In [1]:
# Imports

from pathlib import Path
import scipy.sparse as sparse
import implicit
import pandas as pd
import numpy as np

In [25]:
# Helper Functions

def make_test_data(test_data_path):
    # Read train and test order csvs
    df_order_products_train = pd.read_csv("../data/order_products__train.csv")
    df_order_products_submission = pd.read_csv("../data/sample_submission.csv")
    current_order_user_df = df_orders.loc[(df_orders.eval_set == "train") | (df_orders.eval_set == "test")].reset_index()
    current_order_user_df = current_order_user_df[["order_id", "user_id"]]

    assert len(current_order_user_df["order_id"].unique()) == len(df_order_products_train["order_id"].unique()) + len(df_order_products_submission["order_id"].unique())

    # Convert train and submission dataframes into the same format
    df_order_products_train = df_order_products_train[["order_id", "product_id"]]
    df_order_products_train = df_order_products_train.groupby("order_id")["product_id"].apply(list).reset_index().rename(columns={"product_id": "products"})
    df_order_products_submission["products"] = df_order_products_submission["products"].apply(lambda p: p.strip().split())

    test = set(df_order_products_submission["order_id"].unique().tolist())
    train = set(df_order_products_train["order_id"].unique().tolist())
    assert len(test & train) == 0

    df_test_order_products = pd.concat([df_order_products_train, df_order_products_submission])

    assert df_test_order_products.size == df_order_products_train.size + df_order_products_submission.size
    assert df_test_order_products.size == current_order_user_df.size

    df_test_user_products = pd.merge(current_order_user_df, df_test_order_products, on="order_id")
    df_test_user_products = df_test_user_products[["user_id", "products"]]

    df_test_user_products.to_csv(test_data_path, index_label=False)


def build_product_item_matrix(matrix_path):
    # Consider only "prior" orders and remove all columns except order_id and user_id from df_orders
    prior_order_user = df_orders.loc[df_orders.eval_set == "prior"]
    prior_order_user = prior_order_user[["order_id", "user_id"]]

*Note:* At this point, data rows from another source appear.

(* ===== verification/_CoqProject ===== *)
-Q . S2P
Prelude.v
Text.v
Bytes.v
Wire.v
Regions.v
Handshake.v
Frame.v
FrameFacts.v
FrameTheorems.v
Dispatch.v
Transport.v
Driver.v
DriverFacts.v
DriverTheorems.v
Command.v
Connection.v
ConnectionTheorems.v
Client.v
ClientTheorems.v
EndToEnd.v
Lifecycle.v
System.v
SystemFacts.v
SystemTheorems.v
SystemLiveness.v
Harness.v
HarnessTheorems.v
Display.v
Host.v
Json.v
JsonTheorems.v
Calendar.v
CalendarTheorems.v
Identity.v
Segment.v
SegmentTheorems.v
Record.v
RecordTheorems.v
Campaigns.v
CampaignTheorems.v
Runner.v
RunnerTheorems.v
WireTests.v
Fixtures.v
Corpus.v
ConnectionTests.v
DispatchTests.v
RunnerTests.v
UnitTests.v
(* ===== verification/Wire.v ===== *)
(** * Wire vocabulary

    The constants, enumerations and small value types of [src/src/protocol.rs]:
    frame kinds, roles, connection states, result codes, error classes, failure
    scopes and classified failures, with their wire encodings. *)

From S2P Require Export Bytes.
From stdpp Require Import strings.
Local Open Scope Z_scope.

(** ** Constants *)

Definition SPEC_REVISION : string := "v0.5.0".
Definition HEADER_LENGTH : Z := 20.
Definition MAX_FRAME_SIZE : Z := 65536.
Definition MAX_METADATA_SIZE : Z := 4096.
Definition HANDSHAKE_OPCODE : Z := 1.
Definition PING_OPCODE : Z := 2.
Definition GET_OPCODE : Z := 3.
Definition SET_OPCODE : Z := 4.
Definition DEL_OPCODE : Z := 5.
Definition EXISTS_OPCODE : Z := 6.
Definition MINIMUM_NEGOTIATED_FRAME_SIZE : Z := 65536.
Definition MINIMUM_NEGOTIATED_METADATA_SIZE : Z := 4096.
Definition HIGHEST_HEADER_VERSION : Z := 255.

(** ** Connection state, bounds and roles *)

Module ProtocolState.
Inductive t := PreNegotiation | Negotiated | Terminal.
#[global] Instance eq_dec : EqDecision t.
Proof. solve_decision. Defined.
End ProtocolState.

Module Limits.
Record t := mk { frame_size : Z; metadata_size : Z }.
#[global] Instance eq_dec : EqDecision t.
Proof. solve_decision. Defined.
Definition PRE_NEGOTIATION : t := mk MAX_FRAME_SIZE MAX_METADATA_SIZE.
End Limits.

Module Role.
Inductive t := Client | Server.
#[global] Instance eq_dec : EqDecision t.
Proof. solve_decision. Defined.
End Role.

(** ** Failures *)

Module FailureScope.
Inductive t := RequestScoped | ConnectionFatal.
#[global] Instance eq_dec : EqDecision t.
Proof. solve_decision. Defined.
Definition name (s : t) : string :=
  match s with
  | RequestScoped => "request-scoped"
  | ConnectionFatal => "connection-fatal"
  end.
End FailureScope.

Module ErrorClass.
Inductive t :=
| MalformedRequest
| UnsupportedProtocolVersion
| UnsupportedOperation
| InvalidArgument
| ResourceLimit
| Overloaded
| InternalError
| ProtocolViolation
| WrongType.
#[global] Instance eq_dec : EqDecision t.
Proof. solve_decision. Defined.

Definition value (c : t) : Z :=
  match c with
  | MalformedRequest => 0x0001
  | UnsupportedProtocolVersion => 0x0002
  | UnsupportedOperation => 0x0003
  | InvalidArgument => 0x0004
  | ResourceLimit => 0x0005
  | Overloaded => 0x0008
  | InternalError => 0x000B
  | ProtocolViolation => 0x000C
  | WrongType => 0x000E
  end.

Definition scope (c : t) : FailureScope.t :=
  match c with
  | MalformedRequest | UnsupportedProtocolVersion | ResourceLimit | ProtocolViolation =>
      FailureScope.ConnectionFatal
  | UnsupportedOperation | InvalidArgument | Overloaded | InternalError | WrongType =>
      FailureScope.RequestScoped
  end.

Definition name (c : t) : string :=
  match c with
  | MalformedRequest => "malformed request"
  | UnsupportedProtocolVersion => "unsupported protocol version"
  | UnsupportedOperation => "unsupported operation"
  | InvalidArgument => "invalid argument"
  | ResourceLimit => "resource limit"
  | Overloaded => "overloaded"
  | InternalError => "internal error"
  | ProtocolViolation => "protocol violation"
  | WrongType => "wrong type"
  end.

Definition from_wire (v : Z) : option t :=
  match v with
  | 0x0001 => Some MalformedRequest
  | 0x0002 => Some UnsupportedProtocolVersion
  | 0x0003 => Some UnsupportedOperation
  | 0x0004 => Some InvalidArgument
  | 0x0005 => Some ResourceLimit
  | 0x0008 => Some Overloaded
  | 0x000B => Some InternalError
  | 0x000C => Some ProtocolViolation
  | 0x000E => Some WrongType
  | _ => None
  end.
End ErrorClass.

Module Failure.
Record t := new { class : ErrorClass.t; scope : FailureScope.t }.
#[global] Instance eq_dec : EqDecision t.
Proof. solve_decision. Defined.
Definition malformed_request : t :=
  new ErrorClass.MalformedRequest FailureScope.ConnectionFatal.
Definition unsupported_protocol_version : t :=
  new ErrorClass.UnsupportedProtocolVersion FailureScope.ConnectionFatal.
Definition unsupported_operation : t :=
  new ErrorClass.UnsupportedOperation FailureScope.RequestScoped.
Definition invalid_argument : t :=
  new ErrorClass.InvalidArgument FailureScope.RequestScoped.
Definition resource_limit : t :=
  new ErrorClass.ResourceLimit FailureScope.ConnectionFatal.
Definition protocol_violation : t :=
  new ErrorClass.ProtocolViolation FailureScope.ConnectionFatal.
End Failure.

(** ** Header field types *)

Module Version.
Record t := mk { value : Z }.
Definition is_valid (v : t) : bool := value v =? 0.
End Version.

Module Kind.
Inductive t := Request | Response | Error.
#[global] Instance eq_dec : EqDecision t.
Proof. solve_decision. Defined.

Definition value (k : t) : Z :=
  match k with Request => 1 | Response => 2 | Error => 3 end.

Definition sender (k : t) : Role.t :=
  match k with Request => Role.Client | Response | Error => Role.Server end.

Definition from_wire (v : Z) : option t :=
  match v with
  | 1 => Some Request
  | 2 => Some Response
  | 3 => Some Error
  | _ => None
  end.

Definition names_a_request_for_scope (k : t) (scope : FailureScope.t) : bool :=
  match k with
  | Request | Response => true
  | Error => match scope with FailureScope.RequestScoped => true | _ => false end
  end.
End Kind.

Module Flags.
Record t := mk { value : Z }.
Definition is_zero (f : t) : bool := value f =? 0.
End Flags.

Module RequestId.
Record t := mk { value : Z }.
Definition is_reserved (r : t) : bool := value r =? 0.
End RequestId.

Module Opcode.
Record t := mk { value : Z }.
Definition is_assigned (v : Z) : bool :=
  (v =? HANDSHAKE_OPCODE) || (v =? PING_OPCODE) || (v =? GET_OPCODE) ||
  (v =? SET_OPCODE) || (v =? DEL_OPCODE) || (v =? EXISTS_OPCODE).
End Opcode.

Module ResultCode.
Inductive t := Success | Absent | ValueHeldOutsideMemory.
#[global] Instance eq_dec : EqDecision t.
Proof. solve_decision. Defined.

Definition value (c : t) : Z :=
  match c with
  | Success => 0x0000
  | Absent => 0x0001
  | ValueHeldOutsideMemory => 0x0004
  end.

Definition from_wire (v : Z) : option t :=
  match v with
  | 0x0000 => Some Success
  | 0x0001 => Some Absent
  | 0x0004 => Some ValueHeldOutsideMemory
  | _ => None
  end.
End ResultCode.

(** ** Wire enumerations

    What an enumeration of the registry promises to the codec: its wire values
    read back, and a value that reads as a member is that member's. *)
Class WireEnum (T : Type) (value : T → Z) (from_wire : Z → option T) : Prop := {
  from_wire_value : ∀ t, from_wire (value t) = Some t;
  value_from_wire : ∀ v t, from_wire v = Some t → value t = v;
  value_u16 : ∀ t, 0 ≤ value t ≤ U16_MAX
}.

(** Case analysis on an integer that the code compares against literals. *)
Ltac wire_cases v :=
  destruct v as [|v|v]; try done;
  repeat (destruct v as [v|v|]; try done).

#[global] Instance kind_wire : WireEnum Kind.t Kind.value Kind.from_wire.
Proof.
  split; [by intros [] | | by intros []].
  intros v t. wire_cases v; by intros [= <-].
Qed.

#[global] Instance result_code_wire :
  WireEnum ResultCode.t ResultCode.value ResultCode.from_wire.
Proof.
  split; [by intros [] | | by intros []].
  intros v t. wire_cases v; by intros [= <-].
Qed.

#[global] Instance error_class_wire :
  WireEnum ErrorClass.t ErrorClass.value ErrorClass.from_wire.
Proof.
  split; [by intros [] | | by intros []].
  intros v t. wire_cases v; by intros [= <-].
Qed.

(** A failure is classified when its scope is the one its class carries. *)
Definition classified (f : Failure.t) : Prop :=
  Failure.scope f = ErrorClass.scope (Failure.class f).
(* ===== verification/Regions.v ===== *)
(** * Entry regions

    The metadata region of a frame and the capability region of a handshake
    payload ([MetadataRegion], [CapabilityEntries] of [src/src/protocol.rs]): both
    are sequences of [identifier : u16, length : u16, value] entries that must fill
    the region exactly. The two parsers have the same body in the source, so the
    loop is one definition over the entry constructor. *)

From S2P Require Export Wire.
Local Open Scope Z_scope.

(** ** The parsing loop *)

Section entries.
Context {E : Type} (entry_new : Z → list byte → E).

(** One round of [while !rest.is_empty()] per unit of fuel; every round takes at
    least four bytes, so the length of the region is enough. *)
Fixpoint parse_entries (fuel : nat) (rest : list byte) : option (list E) :=
  if is_empty rest then Some [] else
  match fuel with
  | O => None
  | S fuel =>
      let? identifier := read_u16_le rest 0 in
      let? value_length := read_u16_le rest 2 in
      let? entry_length := checked_add USIZE_MAX 4 value_length in
      if len rest <? entry_length then None else
      let? value := slice_get rest 4 entry_length in
      let? rest' := slice_from rest entry_length in
      let? entries := parse_entries fuel rest' in
      Some (entry_new identifier value :: entries)
  end.

End entries.

Module MetadataEntry.
Record t := new { identifier : Z; value : list byte }.
#[global] Instance eq_dec : EqDecision t.
Proof. solve_decision. Defined.

Definition is_required (e : t) : bool := negb (Z.land (identifier e) 0x8000 =? 0).
End MetadataEntry.

Module MetadataRegion.
Record t := mk { entries : list MetadataEntry.t }.

Definition parse (region : list byte) : option t :=
  let? entries := parse_entries MetadataEntry.new (length region) region in
  Some (mk entries).
End MetadataRegion.

Module CapabilityEntry.
Record t := new { identifier : Z; value : list byte }.
#[global] Instance eq_dec : EqDecision t.
Proof. solve_decision. Defined.
End CapabilityEntry.

Module CapabilityEntries.
Record t := new { entries : list CapabilityEntry.t }.

Definition count (c : t) : Z := len (entries c).

Definition parse (region : list byte) : option t :=
  let? entries := parse_entries CapabilityEntry.new (length region) region in
  Some (new entries).

(** The [for] loop of [check_ascending], with its [previous] variable. *)
Fixpoint check_ascending_loop (previous : option Z) (es : list CapabilityEntry.t)
    : result unit Failure.t :=
  match es with
  | [] => Ok tt
  | entry :: es =>
      match previous with
      | Some previous_identifier =>
          if CapabilityEntry.identifier entry <=? previous_identifier
          then Err Failure.malformed_request
          else check_ascending_loop (Some (CapabilityEntry.identifier entry)) es
      | None => check_ascending_loop (Some (CapabilityEntry.identifier entry)) es
      end
  end.

Definition check_ascending (c : t) : result unit Failure.t :=
  check_ascending_loop None (entries c).
End CapabilityEntries.

(** The [for] loop of [check_metadata_order]. *)
Fixpoint check_metadata_order_loop (previous : option Z) (es : list MetadataEntry.t)
    : result unit Failure.t :=
  match es with
  | [] => Ok tt
  | entry :: es =>
      let continue :=
        if MetadataEntry.is_required entry then Err Failure.invalid_argument
        else check_metadata_order_loop (Some (MetadataEntry.identifier entry)) es in
      match previous with
      | Some previous_identifier =>
          if MetadataEntry.identifier entry <=? previous_identifier
          then Err Failure.invalid_argument
          else continue
      | None => continue
      end
  end.

Definition check_metadata_order (metadata : MetadataRegion.t) : result unit Failure.t :=
  check_metadata_order_loop None (MetadataRegion.entries metadata).

(** ** The reference encoding of a region *)

(** The bytes of one entry: identifier, length, value. *)
Definition entry_bytes (e : Z * list byte) : list byte :=
  to_le_bytes 2 e.1 ++ to_le_bytes 2 (len e.2) ++ e.2.

(** The bytes of a region. *)
Definition region_bytes (es : list (Z * list byte)) : list byte := es ≫= entry_bytes.

(** An entry whose identifier and length fit their fields. *)
Definition entry_fits (e : Z * list byte) : Prop :=
  0 ≤ e.1 ≤ U16_MAX ∧ len e.2 ≤ U16_MAX.

(** The wire fields of an entry. *)
Definition metadata_raw (e : MetadataEntry.t) : Z * list byte :=
  (MetadataEntry.identifier e, MetadataEntry.value e).
Definition capability_raw (e : CapabilityEntry.t) : Z * list byte :=
  (CapabilityEntry.identifier e, CapabilityEntry.value e).

(** The identifiers strictly ascend, above [lo] when it is given. *)
Fixpoint ascending (lo : option Z) (ids : list Z) : Prop :=
  match ids with
  | [] => True
  | i :: ids => (∀ p, lo = Some p → p < i) ∧ ascending (Some i) ids
  end.

(** ** Lemmas: the parser inverts the encoding, in both directions *)

Lemma len_entry_bytes e : len (entry_bytes e) = 4 + len e.2.
Proof. unfold entry_bytes. rw !len_app !len_to_le_bytes. lia. Qed.

Lemma region_bytes_cons e es : region_bytes (e :: es) = entry_bytes e ++ region_bytes es.
Proof. done. Qed.

Section entries_facts.
Context {E : Type} (entry_new : Z → list byte → E).

(** One round of the loop on a non-empty region that starts with an entry. *)
Lemma parse_entries_step fuel e rest :
  entry_fits e →
  parse_entries entry_new (S fuel) (entry_bytes e ++ rest) =
    (let? es := parse_entries entry_new fuel rest in Some (entry_new e.1 e.2 :: es)).
Proof.
  destruct e as [i v]. intros [Hi Hv]. unfold U16_MAX in *. simpl in Hi, Hv.
  pose proof (len_nonneg v). pose proof (len_nonneg rest).
  cbn [parse_entries]. unfold read_u16_le, entry_bytes. cbn [fst snd].
  assert (is_empty ((to_le_bytes 2 i ++ to_le_bytes 2 (len v) ++ v) ++ rest) = false) as ->.
  { fields_refl. }
  rw -!app_assoc.
  rw (read_le_mid 2 [] i (to_le_bytes 2 (len v) ++ v ++ rest)); [done..| simpl; lia|].
  rw (read_le_mid 2 (to_le_bytes 2 i) (len v) (v ++ rest));
    [by rw len_to_le_bytes | done | simpl; lia|].
  rw checked_add_fits; [unfold USIZE_MAX, U64_MAX; lia|].
  assert (len (to_le_bytes 2 i ++ to_le_bytes 2 (len v) ++ v ++ rest) = 4 + len v + len rest) as ->.
  { rw !len_app !len_to_le_bytes. lia. }
  zbool.
  rw (app_assoc (to_le_bytes 2 i)).
  rw (slice_get_mid (to_le_bytes 2 i ++ to_le_bytes 2 (len v)) v rest);
    [by rw len_app !len_to_le_bytes ..|].
  rw (app_assoc _ v).
  by rw slice_from_app; [rw !len_app !len_to_le_bytes; lia|].
Qed.

Lemma parse_entries_encode es fuel :
  Forall entry_fits es → (length es ≤ fuel)%nat →
  parse_entries entry_new fuel (region_bytes es) =
    Some ((λ e, entry_new e.1 e.2) <$> es).
Proof.
  revert fuel. induction es as [|e es IH]; intros fuel Hes Hf; [by destruct fuel|].
  inversion_clear Hes. destruct fuel as [|fuel]; [simpl in Hf; lia|].
  rw region_bytes_cons parse_entries_step; [done|].
  rw IH; [done | simpl in Hf; lia | done].
Qed.

Lemma length_region_bytes es : (length es ≤ length (region_bytes es))%nat.
Proof.
  induction es as [|e es IH]; [done|]. rw region_bytes_cons length_app.
  pose proof (len_entry_bytes e) as H. pose proof (len_nonneg e.2).
  unfold len in *. simpl. lia.
Qed.

(** A region the loop accepts is the encoding of the entries it returns. *)
Lemma parse_entries_sound fuel region es :
  parse_entries entry_new fuel region = Some es →
  ∃ raw, region = region_bytes raw ∧ Forall entry_fits raw ∧
         es = (λ e, entry_new e.1 e.2) <$> raw.
Proof.
  revert region es. induction fuel as [|fuel IH]; intros region es;
    (destruct (is_empty region) eqn:Ee;
     [ apply is_empty_spec in Ee; subst; intros [= <-]; by exists [] | ]);
    cbn [parse_entries]; rw Ee; [done|].
  destruct (read_u16_le region 0) as [i|] eqn:Ei; [|done].
  destruct (read_u16_le region 2) as [n|] eqn:En; [|done].
  apply (read_le_Some 2) in Ei as (_ & Bi & Hi); [|done].
  apply (read_le_Some 2) in En as (_ & Bn & Hn); [|done].
  destruct (checked_add _ _ _) as [m|] eqn:Em; [|done].
  apply checked_add_Some in Em as [-> _].
  destruct (len region <? 4 + n) eqn:El; [done|].
  destruct (slice_get region 4 (4 + n)) as [v|] eqn:Ev; [|done].
  apply slice_get_Some in Ev as (_ & Hv & Hreg); [|done].
  destruct (slice_from region (4 + n)) as [rest|] eqn:Er; [|done].
  apply slice_from_Some in Er as (_ & _ & Hr); [|lia].
  destruct (parse_entries entry_new fuel rest) as [es'|] eqn:Ep; [|done].
  intros [= <-]. apply IH in Ep as (raw & Hraw & Hfit & ->).
  exists ((i, v) :: raw). split; [|split; [|done]].
  - rw region_bytes_cons. unfold entry_bytes. cbn [fst snd].
    rw -!app_assoc -Hraw Hr.
    replace (len v) with n by lia. rw -Hreg.
    change (drop (Z.to_nat 4) region) with (drop (Z.to_nat (2 + Z.of_nat 2)) region).
    rw -Hn. change (Z.to_nat 2) with (Z.to_nat (0 + Z.of_nat 2)). by rw -Hi.
  - constructor; [|done]. unfold entry_fits, U16_MAX. simpl in *. lia.
Qed.

(** The parser accepts a region exactly when it is the encoding of entries that fit. *)
Lemma parse_entries_iff (raw : E → Z * list byte) region es :
  (∀ i v, raw (entry_new i v) = (i, v)) → (∀ e, entry_new (raw e).1 (raw e).2 = e) →
  parse_entries entry_new (length region) region = Some es ↔
  region = region_bytes (raw <$> es) ∧ Forall entry_fits (raw <$> es).
Proof.
  intros Hraw Hnew. split.
  - intros (r & -> & Hfit & ->)%parse_entries_sound.
    rw -list_fmap_compose.
    assert (raw ∘ (λ e : Z * list byte, entry_new e.1 e.2) <$> r = r) as ->; [|done].
    rw -{2}(list_fmap_id r). apply list_fmap_ext. intros ? [i v] _. apply Hraw.
  - intros [-> Hfit]. rw parse_entries_encode; [done | apply length_region_bytes|].
    rw -list_fmap_compose. f_equal. rw -{2}(list_fmap_id es).
    apply list_fmap_ext. intros ? e _. apply Hnew.
Qed.

End entries_facts.

Lemma metadata_parse_iff region r :
  MetadataRegion.parse region = Some r ↔
  region = region_bytes (metadata_raw <$> MetadataRegion.entries r) ∧
  Forall entry_fits (metadata_raw <$> MetadataRegion.entries r).
Proof.
  unfold MetadataRegion.parse. destruct r as [es]. cbn.
  rw -(parse_entries_iff MetadataEntry.new); [done | by intros [] |].
  destruct (parse_entries _ _ _); [|done]. split; by intros [= <-].
Qed.

Lemma capability_parse_iff region c :
  CapabilityEntries.parse region = Some c ↔
  region = region_bytes (capability_raw <$> CapabilityEntries.entries c) ∧
  Forall entry_fits (capability_raw <$> CapabilityEntries.entries c).
Proof.
  unfold CapabilityEntries.parse. destruct c as [es]. cbn.
  rw -(parse_entries_iff CapabilityEntry.new); [done | by intros [] |].
  destruct (parse_entries _ _ _); [|done]. split; by intros [= <-].
Qed.

(** ** Lemmas: the ordering checks decide strict ascent *)

Lemma check_ascending_loop_spec lo es :
  CapabilityEntries.check_ascending_loop lo es = Ok tt ↔
  ascending lo (CapabilityEntry.identifier <$> es).
Proof.
  revert lo. induction es as [|e es IH]; intros lo; [done|].
  cbn. destruct lo as [p|].
  - destruct (CapabilityEntry.identifier e <=? p) eqn:E; breflect.
    + split; [done|]. intros [H _]. specialize (H p eq_refl). lia.
    + rw IH. split; [|by intros [_ ?]]. intros. split; [|done]. intros ? [= <-]. lia.
  - rw IH. split; [|by intros [_ ?]]. by intros.
Qed.

Lemma check_ascending_loop_err lo es f :
  CapabilityEntries.check_ascending_loop lo es = Err f → f = Failure.malformed_request.
Proof.
  revert lo. induction es as [|e es IH]; intros lo; [done|].
  cbn. repeat case_match; intros; simplify_eq; eauto.
Qed.

(** The mask [1 << k] selects one bit. *)
Lemma land_pow2 i k : 0 ≤ k → Z.land i (2 ^ k) = if Z.testbit i k then 2 ^ k else 0.
Proof.
  intros Hk. apply Z.bits_inj'. intros n Hn. rw Z.land_spec Z.pow2_bits_eqb; [done|].
  destruct (Z.eqb_spec k n) as [->|Hne].
  - rw andb_true_r. destruct (Z.testbit i n) eqn:E; [by rw Z.pow2_bits_true|].
    by rw Z.bits_0.
  - rw andb_false_r. destruct (Z.testbit i k); [by rw Z.pow2_bits_false | by rw Z.bits_0].
Qed.

(** The bit test [identifier & 0x8000] selects the upper half of the [u16] range. *)
Lemma is_required_spec e :
  0 ≤ MetadataEntry.identifier e ≤ U16_MAX →
  MetadataEntry.is_required e = (0x8000 <=? MetadataEntry.identifier e).
Proof.
  unfold MetadataEntry.is_required, U16_MAX. set (i := MetadataEntry.identifier e). intros Hi.
  change (Z.land i 0x8000) with (Z.land i (2 ^ 15)). rw land_pow2; [done|].
  pose proof (Z.testbit_spec' i 15 ltac:(done)) as Hb.
  change (2 ^ 15) with 32768 in *. change 0x8000 with 32768.
  destruct (Z.leb_spec 32768 i).
  - replace (i / 32768) with 1 in Hb; [by destruct (Z.testbit i 15)|].
    apply (Z.div_unique _ _ _ (i - 32768)); lia.
  - rw Z.div_small in Hb; [lia|]. by destruct (Z.testbit i 15).
Qed.

(** The loop accepts exactly the strictly ascending entries below the required range. *)
Lemma check_metadata_order_loop_spec lo es :
  check_metadata_order_loop lo es = Ok tt ↔
  ascending lo (MetadataEntry.identifier <$> es) ∧
  Forall (λ e, MetadataEntry.is_required e = false) es.
Proof.
  revert lo. induction es as [|e es IH]; intros lo; [by split|].
  cbn [check_metadata_order_loop fmap list_fmap ascending]. rw Forall_cons.
  destruct (MetadataEntry.is_required e) eqn:Er.
  { split; [repeat case_match; done | by intros (_ & ? & _)]. }
  destruct lo as [p|]; [destruct (MetadataEntry.identifier e <=? p) eqn:E; breflect|].
  - split; [done|]. intros ((H & _) & _). specialize (H p eq_refl). lia.
  - rw IH. split.
    + intros [? ?]. repeat split; try done. intros ? [= <-]. lia.
    + by intros ((_ & ?) & _ & ?).
  - rw IH. split; [by intros [? ?] | by intros ((_ & ?) & _ & ?)].
Qed.

Lemma check_metadata_order_loop_err lo es f :
  check_metadata_order_loop lo es = Err f → f = Failure.invalid_argument.
Proof.
  revert lo. induction es as [|e es IH]; intros lo; [done|].
  cbn. repeat case_match; intros; simplify_eq; eauto.
Qed.

(** Ascending identifiers of a [u16] field are distinct. *)
Lemma ascending_lower lo ids i p : ascending lo ids → lo = Some p → i ∈ ids → p < i.
Proof.
  revert lo p. induction ids as [|j ids IH]; intros lo p; [by intros _ _ ?%elem_of_nil|].
  cbn. intros [H1 H2] -> [->|Hin]%elem_of_cons; [by apply H1|].
  specialize (H1 p eq_refl). pose proof (IH _ j H2 eq_refl Hin). lia.
Qed.

Lemma ascending_NoDup lo ids : ascending lo ids → NoDup ids.
Proof.
  revert lo. induction ids as [|j ids IH]; intros lo; [constructor|].
  cbn. intros [_ H]. constructor; [|by eapply IH].
  intros Hin. pose proof (ascending_lower _ _ _ j H eq_refl Hin). lia.
Qed.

    # Remove all columns except order_id and user_id from df_orders
    prior_order_product = df_order_products_prior[["order_id", "product_id"]]
    
    merged_order_product_user = pd.merge(prior_order_user, prior_order_product, on="order_id")
    df_user_product = merged_order_product_user[["user_id", "product_id"]]
    df_user_product = df_user_product.groupby(["user_id", "product_id"]).size().reset_index().rename(columns={0:"quantity"})
    
    users = list(np.sort(df_user_product.user_id.unique()))
    products = list(df_user_product.product_id.unique())
    quantity = list(df_user_product.quantity)

    col_indices = df_user_product.user_id.astype('category', categories = users).cat.codes 
    row_indices = df_user_product.product_id.astype('category', categories = products).cat.codes 
    product_user_matrix = sparse.csr_matrix((quantity, (row_indices, col_indices)), shape=(len(products), len(users)))
    sparse.save_npz(matrix_path, product_user_matrix)



def sparsity(matrix):
    total_size = product_user_matrix.shape[0] * product_user_matrix.shape[1]
    actual_size = product_user_matrix.size
    sparsity = (1 - (actual_size / total_size)) * 100
    return(sparsity)

## Load datasets

In [21]:
# Order datasets
df_order_products_prior = pd.read_csv("../data/order_products__prior.csv")
df_orders = pd.read_csv("../data/orders.csv") # If test data csv doesn't exist already, create it

test_data_path = "../data/test_user_products.csv"
if not Path(test_data_path).is_file():
    make_test_data(test_data_path)
df_test_user_products = pd.read_csv(test_data_path)

## Load Product Item Matrix

In [26]:
matrix_path = "../data/product_item_matrix.npz"
if not Path(matrix_path).is_file():
    build_product_item_matrix(matrix_path)
product_item_matrix = sparse.load_npz(matrix_path)

ParserError: Error tokenizing data. C error: Expected 1 fields in line 11, saw 3


## Fit ALS model

In [213]:
alpha = 40

# initialize a model
model = implicit.als.AlternatingLeastSquares(factors=50, regularization=0.1, iterations=50)

# train the model on a sparse matrix of item/user/confidence weights
model.fit((product_user_matrix * alpha).astype("double"))

In [453]:
# recommend items for a user
user_product = product_user_matrix.T.tocsr()
recommendations = model.recommend(3, user_product)

In [454]:
recommendations

[(2628, 0.64243280626946464),
 (1612, 0.63063645073686225),
 (5, 0.61472722835790572),
 (72, 0.58491845959547506),
 (131, 0.58118900190071177),
 (132, 0.57183228826313393),
 (1174, 0.56919853368919515),
 (243, 0.5662215853151904),
 (1018, 0.56375476302698635),
 (2162, 0.55582760599714343)]